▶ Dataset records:

(** * Educational AI Tutor (Gemma AI Educational Suite): a shallow embedding

    The development follows [src/main.py].  Each Python class whose behaviour
    is specified gets a module of the same name holding the translation of
    its methods; the theorems come after all the definitions.

    Conventions of the embedding
    - Python [str] is [string]; the whitespace test covers the ASCII range.
    - Python [int] is [Z].  A Python [float] that is the operand of a
      product or of [int(...)] (an audio duration, the rates 6.25 and 1.3)
      is an IEEE-754 double, [Py.float], and the product is rounded as the
      machine rounds it.  A token count, once computed, and the zoom level
      are carried as the number they stand for, in [Q]: totals are summed
      and compared on these numbers, the rounding of a sum of floats is
      not represented.
    - A method that can raise returns a [result]; [try]/[except] is written
      out as a match on it.
    - What a method observes of the outside world (file system, network,
      the ML framework, another thread setting an event) is an explicit
      argument. *)

From Stdlib Require Import ZArith QArith Qround String Ascii List Lia Bool SpecFloat.
From Stdlib Require Import DecimalString Lqa.
From stdpp Require Import base gmap sets list strings sorting.

Import ListNotations.
Local Open Scope string_scope.
Local Open Scope list_scope.
Local Open Scope Z_scope.
Local Set Warnings "-register-all".

(* ===================================================================== *)
(** * Part I.  The embedding                                              *)
(* ===================================================================== *)

(** ** Python built-ins used by the program *)

Module Py.

(** [str.isspace] on the ASCII range: TAB, LF, VT, FF, CR, FS, GS, RS, US
    and SPACE. *)
Definition is_space (c : ascii) : bool :=
  let n := nat_of_ascii c in
  ((9 <=? n)%nat && (n <=? 13)%nat) || ((28 <=? n)%nat && (n <=? 32)%nat).

Fixpoint lstrip (s : string) : string :=
  match s with
  | EmptyString => EmptyString
  | String c r => if is_space c then lstrip r else s
  end.

(** [rstrip] keeps a character when it is not a space or when something
    survives to its right. *)
Fixpoint rstrip (s : string) : string :=
  match s with
  | EmptyString => EmptyString
  | String c r =>
      match rstrip r with
      | EmptyString => if is_space c then EmptyString else String c EmptyString
      | r' => String c r'
      end
  end.

(** [s.strip()] *)
Definition strip (s : string) : string := rstrip (lstrip s).

(** Some character of [s] is not white space *)
Fixpoint has_nonspace (s : string) : bool :=
  match s with
  | EmptyString => false
  | String c r => negb (is_space c) || has_nonspace r
  end.

(** Truthiness of a string: [if s:] *)
Definition truthy_str (s : string) : bool :=
  match s with EmptyString => false | _ => true end.

(** [s.replace(old, new)] for a non-empty [old]: leftmost, non-overlapping
    occurrences.  [skip] counts the characters of a matched occurrence
    that are still to be dropped. *)
Fixpoint replace_from (skip : nat) (old new s : string) : string :=
  match s with
  | EmptyString => EmptyString
  | String c r =>
      match skip with
      | S k => replace_from k old new r
      | O =>
          if String.prefix old s
          then new +:+ replace_from (String.length old - 1) old new r
          else String c (replace_from O old new r)
      end
  end.

Definition replace (old new s : string) : string := replace_from O old new s.

(** [c in s] for a character [c] *)
Fixpoint contains_char (c : ascii) (s : string) : bool :=
  match s with
  | EmptyString => false
  | String x r => Ascii.eqb x c || contains_char c r
  end.
(** What a successful [post] did. *)
Lemma post_success st u d now c row st' :
  JobApplicationListCreate.post st u d now = (Success c row, st') ->
  exists pk j,
    role u = "job_seeker" /\ data_job_id d = Some pk /\ get_posting st pk = Some j /\
    employer j <> user_id u /\ status_ok (data_status d) = true /\
    has_applied st (posting_id j) (user_id u) = false /\
    c = HTTP_201_CREATED /\
    row = mkJobApplication (JobApplicationSerializer.next_app_id st) (posting_id j)
            (user_id u) (dict_get (data_status d) "submitted") now /\
    st' = delay (set_job_applications st (job_applications st ++ [row]))
            (send_application_submitted_email (email u) (title j)).
Proof.
  unfold_post. cbn. intros H.
  destruct (String.eqb (role u) "job_seeker") eqn:Hrole; cbn in H; [|discriminate H].
  destruct (data_job_id d) as [pk|] eqn:Hpk; cbn in H; [|discriminate H].
  destruct (get_posting st pk) as [j|] eqn:Hj; cbn in H; [|discriminate H].
  destruct (status_ok (data_status d)) eqn:Hs; cbn in H; [|discriminate H].
  destruct (Nat.eqb (employer j) (user_id u)) eqn:Hown; cbn in H; [discriminate H|].
  rewrite existsb_same_pair in H. cbn in H.
  destruct (has_applied st (posting_id j) (user_id u)) eqn:Hdup;
    inversion H; subst; clear H.
  exists pk, j. apply String.eqb_eq in Hrole. apply Nat.eqb_neq in Hown.
  repeat split; auto.
Qed.

(** The conditions under which [post] succeeds. *)
Lemma post_succeeds st u pk j s now :
  role u = "job_seeker" -> get_posting st pk = Some j ->
  employer j <> user_id u -> status_ok s = true ->
  has_applied st (posting_id j) (user_id u) = false ->
  let row := mkJobApplication (JobApplicationSerializer.next_app_id st) (posting_id j)
               (user_id u) (dict_get s "submitted") now in
  JobApplicationListCreate.post st u (mkApplicationData (Some pk) s) now =
  (Success HTTP_201_CREATED row,
   delay (set_job_applications st (job_applications st ++ [row]))
     (send_application_submitted_email (email u) (title j))).
Proof.
  intros Hrole Hj Hown Hs Hdup. unfold_post.
  cbn. rewrite Hrole. cbn. rewrite Hj. cbn. rewrite Hs. cbn.
  apply Nat.eqb_neq in Hown. rewrite Hown. cbn.
  rewrite existsb_same_pair. cbn. rewrite Hdup. reflexivity.
Qed.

▶ Action item: Across the entries above, tally every line that includes the string "Hdup", then state only the count.

▶ Exercise output: 3